Foils et flaps, ces technos qui font voler les Sea Bubbles au-dessus de la Seine
Dans le cadre d’une nouvelle phase de test du 16 au 20 septembre, la start-up Seabubbles a reçu l’autorisation de faire naviguer ses taxis fluviaux à 30km/h sur la Seine, bien au-delà de la réglementation en vigueur, et de doubler les autres bateaux. Un assouplissement des règles rendues possible grâce aux foils, ces ailes immergées qui permettent au bateau de « voler » au-dessus de l’eau presque sans faire de bruits ni de remous.
Les foils donnent des ailes à Seabubbles. Du 16 au 20 septembre, les taxis fluviaux de la start-up co-dirigée par Alain Thébault et Anders Bringdal, les Bubbles, sont autorisés par la préfecture d’Ile-de-France à naviguer à 30km/h sur la Seine et de doubler les autres bateaux - deux choses inédites sur le fleuve de la capitale. La réglementation habituelle interdit en effet de dépasser 12 km/h dans Paris et 18 km/h ailleurs.
« Les règles sur la Seine datent d’un autre âge, du temps des péniches Frayssinet, explique Alain Thébault. Quand vous naviguez avec un bateau classique, vous générez des vagues, qui sont des nuisances pour les riverains sur les péniches et produisent une sorte de bouillon sur le fleuve. »
Une trainée réduite de 30% à 40%
Mais les Sea Bubbles, qui sont testés de 8h à 10h et de 15h à 17h entre Issy-les-Moulineaux et Bercy, ne sont pas des bateaux comme les autres. Propulsés par deux moteurs électriques, ils ne font aucun bruit. Surtout, ils reposent sur deux ailes immergées (des « foils »), qui leur permettent de s'élever à 50 cm au-dessus de la surface de l’eau à partir d'une vitesse très faible, de 6 à 9 km/h, leur donnant des airs de « taxis volants ». Ces foils « génèrent une portance qui soulève le véhicule, quelle que soit sa masse, et réduit la trainée d’environ 30 à 40% par rapport à un bateau normal », détaille Alain Thébault.
Cette technologie est « le fruit de 35 ans de navigation », ajoute-t-il.
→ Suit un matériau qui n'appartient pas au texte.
(* ===== verification/CaptureWriter.v ===== *)
(** * The capture writer

    The writer thread of src/agent/linux/trace_writer.cpp: raw events in, chunks of a
    trace file out.  The members of [LinuxTraceWriter::Implementation] are a record; its
    virtual memory model, stack dictionary and trace writer are the states of
    VmModel.v, StackDictionary.v and TraceWriter.v, whose operations run on the member
    they belong to.  A throw keeps the members as they were reached.

    What the writer takes from outside is an argument: the module events a poll of the
    tracker finds, the raw events of the queue, the drops both report, the samples of
    the memory samplers, the answers of the clock and those of the counter source.  Test faults, the live telemetry
    and the file system (opening, closing and renaming the output) are left out. *)

From S2P Require Import Prelude Bytes Text IpcProtocol OrderedMap IntervalSet WireFormat Compression Event Completeness TraceData EventCodec StatisticsCodec DictionaryCodec MemoryCodec TraceWriter HookRegistry RawEvents StackDictionary VmModel.

(** ** Data *)

Record LiveModule : Set := { lm_module_id : Z; lm_base : Z; lm_size : Z }.

Record ApiCounters : Set := {
  ac_successful : Z;
  ac_failed : Z;
  ac_extra_records : Z;
  ac_pending : Z;
  ac_written : Z;
  ac_trace_dropped : Z;
}.

#[global] Instance ApiCounters_members : Members ApiCounters := λ c,
  {| ac_successful := ac_successful c; ac_failed := ac_failed c;
     ac_extra_records := ac_extra_records c; ac_pending := ac_pending c;
     ac_written := ac_written c; ac_trace_dropped := ac_trace_dropped c |}.

Definition ApiCounters_new : ApiCounters :=
  {| ac_successful := 0; ac_failed := 0; ac_extra_records := 0; ac_pending := 0; ac_written := 0;
     ac_trace_dropped := 0 |}.

(** [LinuxTraceWriterApiCounterSnapshot]. *)
Record CounterSnapshot : Set := {
  sn_api_id : Z;
  sn_recordable_calls : Z;
  sn_successful_calls : Z;
  sn_failed_calls : Z;
  sn_filtered_calls : Z;
  sn_dropped_events : Z;
}.

(** [LinuxTraceWriterBaseline]; the counters are there when [has_counters]. *)
Record Baseline : Set := {
  bl_monotonic_ticks : Z;
  bl_counters : option MemoryCounters;
  bl_categories : list AgentMemoryCategorySample;
}.

Inductive CaptureStatus : Set := Capture_kComplete | Capture_kFileLimit | Capture_kWriterError.

Record ApiResult : Set := {
  ar_api_id : Z;
  ar_observed_calls : Z;
  ar_written_events : Z;
  ar_filtered_before_queue : Z;
  ar_dropped_events : Z;
}.

(** [error_message] to [error_chunk_type], set together by the first failure. *)
Record WriterFailure : Set := {
  wf_message : string;
  wf_phase : TraceWritePhase;
  wf_system_error : Z;
  wf_file_offset : option Z;
  wf_chunk_type : option ChunkType;
}.

(** [LinuxTraceWriterResult] less the two paths. *)
Record CaptureResult : Set := {
  cr_status : CaptureStatus;
  cr_statistics : option CaptureStatistics;
  cr_per_api : list ApiResult;
  cr_stack_capture_failures : Z;
  cr_queue_dropped_events : Z;
  cr_trace_dropped_events : Z;
  cr_timestamp_adjustments : Z;
  cr_stack_dictionary_segments : Z;
  cr_module_load_records : Z;
  cr_module_unload_records : Z;
  cr_module_notification_drops : Z;
  cr_bytes_written : Z;
  cr_completeness_mask : Z;
  cr_memory_chunks : Z;
  cr_memory_counters_records : Z;
  cr_memory_map_records : Z;
  cr_memory_agent_records : Z;
  cr_statistics_written : bool;
  cr_end_of_trace_written : bool;
  cr_error : option WriterFailure;
  cr_tail_error_message : string;
}.

#[global] Instance CaptureResult_members : Members CaptureResult := λ r,
  {| cr_status := cr_status r; cr_statistics := cr_statistics r; cr_per_api := cr_per_api r;
     cr_stack_capture_failures := cr_stack_capture_failures r;
     cr_queue_dropped_events := cr_queue_dropped_events r;
     cr_trace_dropped_events := cr_trace_dropped_events r;
     cr_timestamp_adjustments := cr_timestamp_adjustments r;
     cr_stack_dictionary_segments := cr_stack_dictionary_segments r;
     cr_module_load_records := cr_module_load_records r;
     cr_module_unload_records := cr_module_unload_records r;
     cr_module_notification_drops := cr_module_notification_drops r;
     cr_bytes_written := cr_bytes_written r; cr_completeness_mask := cr_completeness_mask r;
     cr_memory_chunks := cr_memory_chunks r;
     cr_memory_counters_records := cr_memory_counters_records r;
     cr_memory_map_records := cr_memory_map_records r;
     cr_memory_agent_records := cr_memory_agent_records r;
     cr_statistics_written := cr_statistics_written r;
     cr_end_of_trace_written := cr_end_of_trace_written r; cr_error := cr_error r;
     cr_tail_error_message := cr_tail_error_message r |}.
(** ** The members at the beginning *)

Lemma start_steady dictionary writer completeness :
  tracker_ok completeness → writer_inv header trace_options Allowed writer [] [] →
  tw_options_ writer = trace_options → (steady → calm (output_ writer)) → 0 ≤ bound →
  let w := CaptureWriter_start dictionary writer completeness (length (counter_api_ids c)) in
  steady_inv w ∧ cw_pending_event_count w = 0.
Proof.
  intros Ht Hw Ho Hcalm Hbound0 w. split; [|done].
  assert (Hrep : ∀ i a, replicate (length (counter_api_ids c)) ApiCounters_new !! i = Some a → a = ApiCounters_new).
  { by intros i a [-> _]%lookup_replicate. }
  split.
  - split; try done. by exists [], [].
  - split; cbn; try (by rewrite total_replicate); try lia.
    + by rewrite length_replicate.
    + intros i a ->%Hrep. by unfold counted, nothing_owed, calls_of, held_of.
  - intros _. split; [|done]. cbn. by rewrite total_replicate.
  - intros _ _. by split.
Qed.


End capture.

(** ** What the hooks have counted of the events

    Next to the invariant: the calls of an API, less the records that only the writer
    knows of, are what its hook has counted for the events that were processed. *)

Definition tally_of (a : ApiCounters) : Z := calls_of a - ac_extra_records a.
Definition tally (w : CaptureWriter) : list Z := tally_of <$> cw_api_counters w.

(** A computation that counts no event. *)
Definition uncounted {A} (p : capturing A) : Prop := ∀ w, tally (p w).2 = tally w.

Lemma uncounted_bind {A B} (p : capturing A) (f : A → capturing B) :
  uncounted p → (∀ a, uncounted (f a)) → uncounted (p ≫= f).
Proof.
  intros Hp Hf w. specialize (Hp w). unfold mbind, proc_bind. destruct (p w) as [[a|e] w1]; [|done].
  by rewrite Hf.
Qed.

Lemma uncounted_modify f : (∀ w, tally (f w) = tally w) → uncounted (modify f).
Proof. intros H w. exact (H w). Qed.

Lemma uncounted_run_member {S A E} (get : CaptureWriter → S) set (lift : E → write_exn) (p : proc S E A) :
  (∀ s w, tally (set s w) = tally w) → uncounted (run_member get set lift p).
Proof. intros H w. unfold run_member. destruct (p (get w)) as [[a|e] s]; cbn; apply H. Qed.

Lemma quiet_uncounted {A} (p : capturing A) : quiet p → uncounted p.
Proof. intros Hp w. destruct (Hp w) as [Ha _]. pose proof (f_equal acc_counters Ha) as H. cbn in H. unfold tally. by rewrite H. Qed.

Lemma uncounted_add_to (get : CaptureWriter → Z) `{!Update get} n subject :
  (∀ x w, tally (update get (λ _, x) w) = tally w) → uncounted (add_to get n subject).
Proof.
  intros H. unfold add_to, call. apply uncounted_bind; [by intros w|]. intros w.
  apply uncounted_bind; [by intros ?|]. intros sum. by apply uncounted_modify.
Qed.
Largement adoptée par les skippeurs depuis le Vendée Globe 2016, elle a été démocratisée par Alain Thébault lui-même grâce à son hydroptère, un voilier conçu en 1994 par Airbus, DCNS et Dassault Aviation à sa demande. « C’était vraiment un bateau pionnier, insiste-t-il. Nous nous sommes crashés à trois reprises mais, en 2009, nous avons battu le record mondial de vitesse à la voile à plus de 51 nœuds. »
Une stabilité assurée par des flaps
« Reste la question de stabilité, ajoute Alain Thébault. Car pour aller vite, il faut « voler » de manière stable. » D’autant plus que sur un fleuve, la surface de navigation est beaucoup plus réduite qu’en mer. Pour assurer cette stabilité, les ailes immergées du Bubble sont dotées de volets (des « flaps ») orientables de bas en haut et actionnable par commande électrique, comme les ailes d’un avion.
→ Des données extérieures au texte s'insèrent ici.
(* ===== verification/CaptureEnd.v ===== *)
(** * How a capture ends

    What a reader of the trace may count on: a capture that ran writes its statistics,
    which reconcile with the counters of the hooks, and its end record.  A capture that
    failed writes its end record as long as its output accepts bytes, and statistics when
    the counters of the hooks agree at that time. *)

From S2P Require Import Prelude Bytes Text IpcProtocol OrderedMap IntervalSet WireFormat Compression RecordCursor RecordInterface Event Completeness TraceData EventCodec StatisticsCodec DictionaryCodec MemoryCodec TraceWriter HookRegistry RawEvents StackDictionary VmModel TraceReader TraceFile TraceRoundTrip CaptureWriter CaptureFinalize CaptureTheorems.

(** ** The records of the end *)

Lemma size_loss_payload l : size_of (append_loss_payload [] l) = 48.
Proof.
  unfold append_loss_payload, size_of. cbv zeta. normalize_encoding.
  by rewrite !length_app, !length_le_bytes.
Qed.

Lemma size_end_payload e : size_of (append_end_of_trace_payload [] e) = 40.
Proof.
  unfold append_end_of_trace_payload, size_of. cbv zeta. normalize_encoding.
  by rewrite !length_app, !length_le_bytes.
Qed.

(** A record of a type of its own, in a payload of modest size. *)
Lemma append_record_fits chunk type payload max (validate : result exn unit) :
  u16 type → type ≠ 0 → validate = Ok tt → kRecordHeaderSize + size_of payload ≤ max →
  size_of payload ≤ 2 ^ 16 → size_of chunk ≤ 2 ^ 16 →
  ∃ b, (validate ;; append_record chunk type kRecordVersion payload max) = Ok (chunk ++ b) ∧
    size_of b = kRecordHeaderSize + size_of payload.
Proof.
  intros Ht Ht0 Hv Hmax Hp Hc. exists (record_bytes (view_of type payload)). split.
  - apply append_validated; [done|]. pose proof (size_of_nonneg payload).
    unfold record_ok, record_size, kRecordHeaderSize in *. cbn -[size_of]. split_and!; (done || word).
  - unfold size_of at 1. rewrite length_record_bytes. unfold record_size. cbn -[size_of]. lia.
Qed.

Lemma append_loss_fits chunk loss max : validate_loss_record loss = Ok tt → kLossRecordSize ≤ max →
  size_of chunk ≤ 2 ^ 16 →
  ∃ b, append_loss_record chunk loss max = Ok (chunk ++ b) ∧ size_of b = kLossRecordSize.
Proof.
  intros Hv Hmax Hc. unfold append_loss_record. change kLossRecordSize with (kRecordHeaderSize + 48) in *.
  rewrite <- (size_loss_payload loss) in *. apply append_record_fits; try done.
Qed.

Lemma append_end_fits e max : validate_end_of_trace e = Ok tt → kEndOfTraceRecordSize ≤ max →
  ∃ b, append_end_of_trace_record [] e max = Ok b ∧ size_of b = kEndOfTraceRecordSize.
Proof.
  intros Hv Hmax. unfold append_end_of_trace_record. change kEndOfTraceRecordSize with (kRecordHeaderSize + 40) in *.
  rewrite <- (size_end_payload e) in *.
  apply (append_record_fits []); try done.
Qed.

Lemma append_statistics_fits s max : validate_statistics s = Ok tt →
  kRecordHeaderSize + 80 + 48 * size_of (per_api s) ≤ max → size_of (per_api s) ≤ 1000 →
  ∃ b, append_statistics_record [] s max = Ok b ∧
    size_of b = kRecordHeaderSize + 80 + 48 * size_of (per_api s).
Proof.
  intros Hv Hmax Hn. pose proof (size_statistics_payload s) as Hsize.
  unfold append_statistics_record. rewrite Hv. cbn [mbind result_bind].
  rewrite <- Z.add_assoc, <- Hsize in *. apply (append_record_fits []); try done; [|lia].
  apply throw_if_ok, orb_false_iff. unfold kStatisticsFixedPayloadSize, kPerApiStatisticsSize, u32_max.
  split; apply Z.ltb_ge; [lia|]. change ((2 ^ 32 - 1 - 80) / 48) with 89478483. lia.
Qed.
Lemma trendingTv_results_witness :
  reshape Samples.year_prefix TvFixtures.second_show
    ∈ results_of Samples.year_prefix TvFixtures.patchy_fetch TvFixtures.recent.
Proof.
  destruct (trendingTv_results Samples.year_prefix TvFixtures.patchy_fetch
              TvFixtures.recent) as (_ & _ & _ & _ & Hresults & _).
  pose proof (Hresults (reshape Samples.year_prefix TvFixtures.second_show))
    as [_ Hmade].
  apply Hmade. exists "2", TvFixtures.second_show.
  split; [|split; reflexivity].
  change ("2" ∈ ["2"; "3"; "1"]). left.
Defined.

End TrendingTvFacts.
(** * seller.py: stock and price reconciliation for a marketplace seller account

    A shallow embedding of [seller.py] and the properties of its
    reconciliation core: [price_conversion], [divide], [create_stocks],
    [create_prices] and the orchestration in [main].

    Python values are embedded as follows.
    - A [str] is the list of its Unicode code points ([pystr]).  String
      literals of the source are written [py "..."], which decodes the UTF-8
      bytes of the Rocq literal.
    - The cells of the supplier spreadsheet are Python objects ([pyobj]); the
      program applies only [str()], [int()] and [.split] to them.
    - An exception is a value of [exn]; a computation that may raise returns a
      [result].
    - The list [offer_ids] is mutated in place by [create_stocks]: the
      functions that receive it are computations over the contents of that
      one list object ([ST]), and [main] runs them on the same object.
    - What [int()] takes from the running interpreter (its Unicode database
      and the limit on the length of integer texts) is an [Interpreter].
    - The HTTP calls, the download of the spreadsheet and the reading of the
      credentials are the outside of a run ([world]); a run records the
      calls it makes and the lines it prints as a list of [event]s. *)

From Stdlib Require Import ZArith NArith String Ascii Decimal DecimalPos.
From stdpp Require Import base option list gmap.

Local Open Scope Z_scope.

(** ** Strings *)

Abbreviation pystr := (list N).

(** UTF-8 decoding of a literal: [pending] continuation bytes are still
    expected for the code point accumulated in [acc]. *)
Fixpoint utf8_decode (pending : nat) (acc : N) (s : string) : pystr :=
  match s with
  | EmptyString => []
  | String a s' =>
      let b := N_of_ascii a in
      if (b <? 128)%N then b :: utf8_decode 0 0%N s'
      else if (b <? 192)%N then
        let acc' := (acc * 64 + (b - 128))%N in
        match pending with
        | 1%nat => acc' :: utf8_decode 0 0%N s'
        | S p => utf8_decode p acc' s'
        | O => utf8_decode 0 0%N s'
        end
      else if (b <? 224)%N then utf8_decode 1 (b - 192)%N s'
      else if (b <? 240)%N then utf8_decode 2 (b - 224)%N s'
      else utf8_decode 3 (b - 240)%N s'
  end.

Definition py (s : string) : pystr := utf8_decode 0 0%N s.

(** ** Exceptions and results *)

Inductive exn : Type :=
  | ValueError
  | TypeError
  | AttributeError
  | IndexError
  | OverflowError        (* int() of an infinite float *)
  | ReadTimeout          (* requests.exceptions.ReadTimeout *)
  | ConnectTimeout       (* requests.exceptions.ConnectTimeout, a ConnectionError *)
  | ConnectionError      (* requests.exceptions.ConnectionError *)
  | HTTPError            (* raised by response.raise_for_status() *)
  | OtherException.      (* any other subclass of Exception *)

#[global] Instance exn_eq_dec : EqDecision exn.
Proof. solve_decision. Defined.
Les équipes de Seabubbles ont également installé à bord du dernier prototype du taxi volant une centrale à inertie et un calculateur afin de déterminer un domaine de vol du bateau (une vitesse de décollage, une vitesse maximale, une inclinaison dans les virages…). « Le bateau ne peut pas sortir de ce domaine de vol, donc le pilote ne peut pas faire de bêtise », poursuit Alain Thébault.
« Aujourd’hui Seabubbles sait faire voler les bateaux à n’importe quelle vitesse, assure-t-il. J’ai proposé à Elisabeth Borne, la ministre des Transports, de calquer la vitesse autorisée sur le fleuve à celle des voies sur berges, soit de 40 ou 50 km/h. Nous aurions, dans Paris, la faculté de se déplacer d’est en ouest en allant trois fois plus vite qu’une voiture coincée dans les bouchons. »
Pas encore de réponse de la ministre concernant une augmentation de la vitesse ces taxis volants mais la préfecture d’Ile-de-France, qui soutient ce projet, envisage une commercialisation dès le premier trimestre 2020. Alain Thébault, de son côté, développe deux autres véhicules, alimentés non plus par des batteries mais par une pile à hydrogène : le Hi-Bus, un taxi de 12 personnes conçu sous l’impulsion d’Albert de Monaco pour désenclaver le Rocher, et BeachBubble, à destination des particuliers.